Australia’s Capital has passed a bill allowing same-sex couples civil ceremonies as part of their recognized civil partnerships.
Big, fat, hairy deal.
Krudd’s already raising a brouhaha about it - the political version of masturbatory foreplay in the jerk-circle that is our State-Federal Government - preparing for another pack-buggery of human rights that shocks footy players with its blatant disregard for social mores.

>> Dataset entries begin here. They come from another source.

Lemma order_error_iff_witness :
  (append KId "late" 1%positive
     {[ 1%positive := [Fragment "class" "a"; Fragment "attr" "b"] ]}).1
  = Throw SelectorOrderError
  ↔ (kind_rank KId < rank (Fragment "attr" "b"))%Z
    ∧ ¬ (single KId = true
         ∧ ∃ el, el ∈ [Fragment "class" "a"; Fragment "attr" "b"]
                 ∧ type el = type_of KId).
Proof.
  apply (proj1 order_error_iff
           {[ 1%positive := [Fragment "class" "a"; Fragment "attr" "b"] ]}
           1%positive [Fragment "class" "a"; Fragment "attr" "b"]
           (Fragment "attr" "b") KId "late").
  - vm_compute. reflexivity.
  - reflexivity.
Defined.

(** C4 as stated fails: after [builder.element('a').id('b')] the rank of
    element, 0, is strictly less than the rank of the last fragment, 1, and
    yet [.element('c')] raises [DuplicateSelectorPartError], which is not
    [SelectorOrderError]. *)
Lemma order_error_counterexample :
  build (KElement, "a") [(KId, "b")] ∅ = (Normal 1%positive, heap_a_b)
  ∧ heap_a_b !! 1%positive = Some [Fragment "element" "a"; Fragment "id" "b"]
  ∧ last [Fragment "element" "a"; Fragment "id" "b"] = Some (Fragment "id" "b")
  ∧ (kind_rank KElement < rank (Fragment "id" "b"))%Z
  ∧ append KElement "c" 1%positive heap_a_b = (Throw DuplicateSelectorPartError, heap_a_b)
  ∧ Throw (A := loc) DuplicateSelectorPartError ≠ Throw SelectorOrderError.
Proof.
  repeat split; try (vm_compute; reflexivity). discriminate.
Qed.

(** C5. For every two built selector-like values [A] and [B] and every
    glyph [g], [combine(A, g, B)] raises no error and returns a node whose
    [stringify()] is [A.stringify()], a space, [g], a space and
    [B.stringify()]; with the glyph [+] it is [A.stringify() + " + " +
    B.stringify()]. *)
Theorem combine_stringify σ A combinator B :
  built σ A →
  built σ B →
  ∃ a b,
    stringify A σ = (Normal a, σ)
    ∧ stringify B σ = (Normal b, σ)
    ∧ stringify (cssSelectorBuilder.combine A combinator B) σ
      = (Normal (a +:+ " " +:+ combinator +:+ " " +:+ b), σ)
    ∧ stringify (cssSelectorBuilder.combine A "+" B) σ
      = (Normal (a +:+ " + " +:+ b), σ).
Proof.
  intros HA HB.
  destruct (stringify_built _ _ HA) as [a Ha].
  destruct (stringify_built _ _ HB) as [b Hb].
  exists a, b. repeat split; [done | done | by apply stringify_Combined |].
  unfold cssSelectorBuilder.combine. by rewrite (stringify_Combined _ _ "+" _ _ _ Ha Hb).
Qed.

Lemma combine_stringify_witness :
  ∃ a b,
    stringify (Combined (Ref 1%positive) "~" (Ref 2%positive))
      (<[2%positive := [Fragment "element" "td"]]> heap_a_b)
    = (Normal a, <[2%positive := [Fragment "element" "td"]]> heap_a_b)
    ∧ stringify (Ref 1%positive) (<[2%positive := [Fragment "element" "td"]]> heap_a_b)
      = (Normal b, <[2%positive := [Fragment "element" "td"]]> heap_a_b)
    ∧ stringify
        (cssSelectorBuilder.combine
           (Combined (Ref 1%positive) "~" (Ref 2%positive)) ">" (Ref 1%positive))
        (<[2%positive := [Fragment "element" "td"]]> heap_a_b)
      = (Normal (a +:+ " " +:+ ">" +:+ " " +:+ b),
         <[2%positive := [Fragment "element" "td"]]> heap_a_b)
    ∧ stringify
        (cssSelectorBuilder.combine
           (Combined (Ref 1%positive) "~" (Ref 2%positive)) "+" (Ref 1%positive))
        (<[2%positive := [Fragment "element" "td"]]> heap_a_b)
      = (Normal (a +:+ " + " +:+ b),
         <[2%positive := [Fragment "element" "td"]]> heap_a_b).
Proof.
  apply (combine_stringify (<[2%positive := [Fragment "element" "td"]]> heap_a_b)
           (Combined (Ref 1%positive) "~" (Ref 2%positive)) ">" (Ref 1%positive)).
  - split; eexists; vm_compute; reflexivity.
  - eexists; vm_compute; reflexivity.
Defined.

(** C6. When an append call fails, with [DuplicateSelectorPartError], with
    [SelectorOrderError] or with any other error, the heap is the heap of
    before the call: the rejected fragment is not appended, the stored
    fragment sequence is what it was, and a later [stringify()] of any
    selector-like value returns what it returned before. *)
Theorem failed_append_changes_nothing σ this k value e σ' :
  append k value this σ = (Throw e, σ') →
  σ' = σ
  ∧ σ' !! this = σ !! this
  ∧ ∀ x, (stringify x σ').1 = (stringify x σ).1.
Proof.
  intros Happend. assert (σ' = σ) as ->; [|done].
  destruct (σ !! this) as [selector|] eqn:Hthis.
  - rewrite (append_run _ _ _ _ _ Hthis) in Happend.
    destruct (check selector (type_of k)); congruence.
  - rewrite (append_no_instance _ _ _ _ Hthis) in Happend. congruence.
Qed.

And again I say, big, fat hairy deal.
The way I see it is, Krudd has his dick in his hand, waving it about over civil ceremonies because this is the stuff government wet dreams are made of. What we’ve been given here, is a toddler’s pool full of jelly. That’s what Civil Partnership are – they’re jelly. Jelly is brightly coloured, strangely sweet, but created from artificial ingredients that tend to leave you sticky and unsatisfied when you’re done.
The more Krudd Labor’s over this argument, the more we’ll get bogged down and – in his teen fantasy – forget all about the big pool where the big kids swim. Yes, boys and girls – remember that Epicurean arena? Where we will lay around a pool of freshly chlorinated water and eat grapes as our husbands and wives massage our feet? That’s the “Everyone Else” pool. And in case you’re so disturbed by the mental horror of political dick metaphors I’ve been using so far, what I’m talking about is Marriage.
While we’re high-fiving over the inflatable pool of jelly, and manning the perimeter with angry dykes and misleading Muscle Marys, the pollies are lining up to watch a little ol’ fashioned girl-on-girl jelly canoodling.
What do I care that homos can have a civil ceremony (separate to marriage) to go with a Civil Partnership Act (separate to marriage)? Don’t get me wrong – it’s a good first step in the right direction. But I’m not excited enough to get my gear off and jump in the sticky stuff just yet, and particularly not while Krudd and his cronies are still heckling from the sidelines.
Now that I’ve stretched that metaphor to the point of having to put it out of its misery, let me say this: I started this fight for equal rights. I’m pretty sure most of you did too. So now is not the time to let shiny things distract us from that goal.
Have a private squeal. Down a beer. Get into your togs – I’m sure most of us are already in them (I rock a boy-leg ‘kini). But don’t take off those ass-kicking boots until we’re diving into the big kids’ pool, okay?